Data shown:
╭──
Set Default Proof Using "Type".

(** ** Sending *)

(** A waiting environment's buffer address was checked by [sys_ipc_recv]. *)
Definition recv_ok (s : kstate) : Prop :=
  ∀ i e, envs s !! i = Some e → env_ipc_recving e = true →
    is_u32 (env_ipc_dstva e) ∧ env_ipc_dstva e < UTOP.

(** The message is in slot [i] and the receiver may run. *)
Definition delivered (value from perm : Z) (e : Env) : Env :=
  set_env_status ENV_RUNNABLE (set_ipc false (env_ipc_dstva e) value from perm e).

(** The effect of a successful send on memory and on the permissions reported:
    nothing without a page, one new mapping of the sender's page with one. *)
Definition ipc_transfer (s s' : kstate) (fl : list Z) (cd d srcva dstva perm p : Z) : Prop :=
  (p = 0 ∧ (srcva = 0 ∨ dstva = 0) ∧ mem s' = mem s) ∨
  (p = Z.lor (Z.lor perm PTE_U) PTE_P ∧ srcva ≠ 0 ∧ dstva ≠ 0 ∧
   ∃ w, pte_of (mem s) cd (PDX srcva) (PTX srcva) = Some w ∧
     (writable perm = true → writable w = true) ∧
     pte_upd (dirs_of (envs s)) (mem s) (mem s') d (PDX dstva) (PTX dstva)
       (Some (mk_pte (w / 4096) (Z.lor perm PTE_U))) ∧
     data_same (dirs_of (envs s)) fl (mem s) (mem s')).

Lemma ipc_page_spec R fl efl s c ce cd i e d srcva perm :
  kinv R fl efl s →
  envs s !! c = Some ce → env_pgdir ce = Some cd → cd ∈ dirs_of (envs s) →
  envs s !! i = Some e → env_pgdir e = Some d → d ∈ dirs_of (envs s) →
  is_u32 srcva → srcva < UTOP → is_u32 (env_ipc_dstva e) → env_ipc_dstva e < UTOP →
  0 ≤ perm < 4096 → (∀ p pi, pages (mem s) !! p = Some pi → pp_ref pi < 2 ^ 16 - 1) →
  (ipc_page c i srcva perm s = Ret (inl (- E_INVAL)) s ∧
     ∀ w, pte_of (mem s) cd (PDX srcva) (PTX srcva) = Some w →
       writable perm = true ∧ writable w = false) ∨
  (ipc_page c i srcva perm s = Ret (inl (- E_NO_MEM)) s ∧ fl = []) ∨
  ∃ p m' fl', ipc_page c i srcva perm s = Ret (inr p) (set_mem m' s) ∧
    kinv R fl' efl (set_mem m' s) ∧
    ipc_transfer s (set_mem m' s) fl cd d srcva (env_ipc_dstva e) perm p.
Proof.
  intros K Hce Hcd HcdD He Hd HdD Hsrc Hsut Hdst Hdut Hperm Hroom.
  assert (env_at i s = Ret e s) as Ee by (unfold env_at; by rewrite He).
  unfold ipc_page. rewrite (bind_eq _ _ _ _ _ Ee).
  destruct (ctrue (env_ipc_dstva e) && ctrue srcva) eqn:Hb.
  2:{ do 2 right. exists 0, (mem s), fl. assert (set_mem (mem s) s = s) as -> by (by destruct s).
      split; [done|]. split; [done|]. left. split; [done|]. split; [|done].
      apply andb_false_iff in Hb as [Hb|Hb]; apply ctrue_false in Hb; auto. }
  apply andb_true_iff in Hb as [Hb1 Hb2]. apply ctrue_true in Hb1, Hb2.
  destruct (lookup_src_spec R fl efl s c ce cd srcva perm) as (o & E & Ho); [done..|].
  rewrite (bind_eq _ _ _ _ _ E). destruct o as [p|]; [|by left]. right.
  destruct Ho as (w & Hw & -> & Hg).
  assert (pgdir_of i s = Ret d s) as Ed.
  { unfold pgdir_of, bind, env_at. rewrite He. cbn. by rewrite Hd. }
  rewrite (bind_eq _ _ _ _ _ Ed).
  assert (0 ≤ Z.lor perm PTE_U < 4096) as Hperm' by (apply (lor_small _ _ 12); unfold PTE_U; lia).
  destruct (kinv_page_insert R fl efl s d (w / 4096) (env_ipc_dstva e) (Z.lor perm PTE_U) K)
    as [(E' & Hfl & _)|(m' & fl' & E' & K' & I)];
    [done..|by apply (lookup_src_mappable R fl efl s cd srcva w)| |]; rewrite (bind_eq _ _ _ _ _ E').
  - by left.
  - right. eexists _, m', fl'. split; [done|]. split; [done|]. right. split; [done|].
    do 2 (split; [done|]). exists w. split; [done|]. split; [done|]. split; apply I.
Qed.

(** [sys_ipc_try_send] whatever the address and the permission bits are: the code does
    not look at the bits, and an address from [UTOP] up is an error. *)
Lemma sys_ipc_try_send_any_perm R fl efl s c ce cd envid value srcva perm :
  kinv R fl efl s → recv_ok s →
  curenv s = Some c → envs s !! c = Some ce → env_status ce ≠ ENV_FREE → env_pgdir ce = Some cd →
  is_u32 srcva → 0 ≤ perm < 4096 →
  (∀ p pi, pages (mem s) !! p = Some pi → pp_ref pi < 2 ^ 16 - 1) →
  ∃ r s' fl', sys_ipc_try_send envid value srcva perm s = Ret r s' ∧ kinv R fl' efl s' ∧
    ((s' = s ∧ (r = - E_INVAL ∧ (bad_va srcva = true ∨
                   ∀ w, pte_of (mem s) cd (PDX srcva) (PTX srcva) = Some w →
                     writable perm = true ∧ writable w = false) ∨
                r = - E_BAD_ENV ∧ (∀ i, ¬ names s envid false i) ∨
                r = - E_IPC_NOT_RECV ∧ (∃ i e, names s envid false i ∧ envs s !! i = Some e ∧
                   env_ipc_recving e = false) ∨
                r = - E_NO_MEM ∧ fl = [])) ∨
     (r = 0 ∧ ∃ i e d p, names s envid false i ∧ envs s !! i = Some e ∧
        env_ipc_recving e = true ∧ env_pgdir e = Some d ∧
        envs s' = <[i := delivered value (env_id ce) p e]> (envs s) ∧
        ipc_transfer s s' fl cd d srcva (env_ipc_dstva e) perm p)).
Proof.
  intros K Hrecv Hc Hce Hst Hcd Hsrc Hperm Hroom. unfold sys_ipc_try_send.
  destruct (bad_va srcva) eqn:Hb.
  { exists (- E_INVAL), s, fl. split; [done|]. split; [done|]. left. auto. }
  assert (srcva < UTOP) as Hsut by (unfold bad_va in Hb; apply orb_false_iff in Hb as [_ ?]; zbool; done).
  assert (caller_ok s) as Hok by (by exists c, ce).
  assert (cd ∈ dirs_of (envs s)) as HcdD.
  { destruct (kinv_live_dir R fl efl s c ce K Hce Hst) as (d' & Hd' & ?). congruence. }
  destruct (with_env_spec R fl efl s envid false K Hok) as [(i & Hi & ->)|[Hn ->]].
  2:{ exists (- E_BAD_ENV), s, fl. split; [done|]. split; [done|]. left. auto. }
  destruct (names_live R _ efl s envid false i K Hok Hi) as (e & d & He & Hse & Hd & HdD).
  unfold bind at 1, env_at at 1. rewrite He. cbn [deref ret].
  destruct (env_ipc_recving e) eqn:Hre; cbn [negb].
  2:{ exists (- E_IPC_NOT_RECV), s, fl. split; [done|]. split; [done|]. left. split; [done|].
      do 2 right. left. split; [done|]. by exists i, e. }
  destruct (Hrecv i e He Hre) as [Hdst Hdut].
  unfold bind at 1, cur, bind at 1, gets. rewrite Hc. cbn [deref ret].
  destruct (ipc_page_spec R fl efl s c ce cd i e d srcva perm)
    as [[E Hno]|[[E Hfl]|(p & m' & fl' & E & K' & Ht)]]; [done..| | |]; unfold bind at 1; rewrite E.
  - exists (- E_INVAL), s, fl. split; [done|]. split; [done|]. left. auto.
  - exists (- E_NO_MEM), s, fl. split; [done|]. split; [done|]. left. split; [done|]. auto 6.
  - exists 0, (set_envs (<[i := delivered value (env_id ce) p e]> (envs s)) (set_mem m' s)), fl'.
    split; [|split].
    + unfold bind at 1, env_at. cbn [envs set_mem]. rewrite Hce. cbn [deref ret].
      unfold bind at 1. erewrite upd_env_eq by exact He. unfold bind.
      erewrite upd_env_eq by (cbn; apply lookup_insert_eq). cbn. by rewrite insert_insert_eq.
    + eapply (kinv_env R fl' efl (set_mem m' s) i e); [exact K'|exact He|done..|].
      split; [intros [=]|]. by intros ?%Hse.
    + right. split; [done|]. exists i, e, d, p. do 5 (split; [done|]). exact Ht.
Qed.
Lemma upcall_esp :
  UXSTACKTOP - PGSIZE ≤ utf_esp (env_tf e) ≤ UXSTACKTOP - sizeof_UTrapframe ∧
  (UXSTACKTOP - PGSIZE ≤ tf_esp (env_tf e) < UXSTACKTOP →
   utf_esp (env_tf e) = tf_esp (env_tf e) - 4 - sizeof_UTrapframe).
Proof using H.
  pose proof (ur_fits _ _ _ _ _ _ _ H) as Hf. pose proof (ur_esp _ _ _ _ _ _ _ H) as [H0 H1].
  revert Hf. unfold utf_esp. change UXSTACKTOP with (4005560320 - 0).
  change PGSIZE with 4096. change sizeof_UTrapframe with 52.
  destruct (Z.leb_spec (4005560320 - 0 - 4096) (tf_esp (env_tf e))); cbn [andb]; [|lia].
  destruct (Z.ltb_spec (tf_esp (env_tf e)) (4005560320 - 0)); [|lia].
  rewrite u32_small by (unfold is_u32; lia). lia.
Qed.

(** The stack page in terms of the frame's address. *)
Lemma upcall_page :
  let esp := utf_esp (env_tf e) in
  is_u32 esp ∧ esp < UTOP ∧ PDX esp = PDX (UXSTACKTOP - PGSIZE) ∧
  PTX esp = PTX (UXSTACKTOP - PGSIZE) ∧ esp mod 4096 + sizeof_UTrapframe ≤ 4096.
Proof using H.
  cbv zeta. destruct upcall_esp as [He _]. revert He. generalize (utf_esp (env_tf e)). intros esp.
  change UXSTACKTOP with (4005560320 - 0). change UTOP with (4005560320 - 0).
  change PGSIZE with 4096. change sizeof_UTrapframe with 52. intros He.
  assert (is_u32 esp) as Hu by (unfold is_u32; lia). rewrite !PDX_div, !PTX_div.
  split; [done|]. split; [lia|]. split; [f_equal; dlia|]. split; [f_equal; dlia|dlia].
Qed.

Lemma upcall_dir : cr3 (mem s) ∈ dirs_of (envs s).
Proof using H.
  destruct (kinv_live_dir R fl efl s c e) as (d & Hd & Hin);
    [exact (ur_inv _ _ _ _ _ _ _ H)|exact (ur_env _ _ _ _ _ _ _ H)| |].
  - rewrite (ur_run _ _ _ _ _ _ _ H). done.
  - rewrite (ur_dir _ _ _ _ _ _ _ H) in Hd. by injection Hd as ->.
Qed.

Lemma upcall_pte :
  pte_of (mem s) (cr3 (mem s)) (PDX (utf_esp (env_tf e))) (PTX (utf_esp (env_tf e))) = Some w.
Proof using H. destruct upcall_page as (_ & _ & -> & -> & _). exact (ur_pte _ _ _ _ _ _ _ H). Qed.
╰──
Exercise instructions: Look through the material above and print exactly the lines from the one containing "intros K Hce" to the one containing "rewrite (bind_eq _ _ _ _ _ Ed).", both included, and nothing more.

Result of the task:
  intros K Hce Hcd HcdD He Hd HdD Hsrc Hsut Hdst Hdut Hperm Hroom.
  assert (env_at i s = Ret e s) as Ee by (unfold env_at; by rewrite He).
  unfold ipc_page. rewrite (bind_eq _ _ _ _ _ Ee).
  destruct (ctrue (env_ipc_dstva e) && ctrue srcva) eqn:Hb.
  2:{ do 2 right. exists 0, (mem s), fl. assert (set_mem (mem s) s = s) as -> by (by destruct s).
      split; [done|]. split; [done|]. left. split; [done|]. split; [|done].
      apply andb_false_iff in Hb as [Hb|Hb]; apply ctrue_false in Hb; auto. }
  apply andb_true_iff in Hb as [Hb1 Hb2]. apply ctrue_true in Hb1, Hb2.
  destruct (lookup_src_spec R fl efl s c ce cd srcva perm) as (o & E & Ho); [done..|].
  rewrite (bind_eq _ _ _ _ _ E). destruct o as [p|]; [|by left]. right.
  destruct Ho as (w & Hw & -> & Hg).
  assert (pgdir_of i s = Ret d s) as Ed.
  { unfold pgdir_of, bind, env_at. rewrite He. cbn. by rewrite Hd. }
  rewrite (bind_eq _ _ _ _ _ Ed).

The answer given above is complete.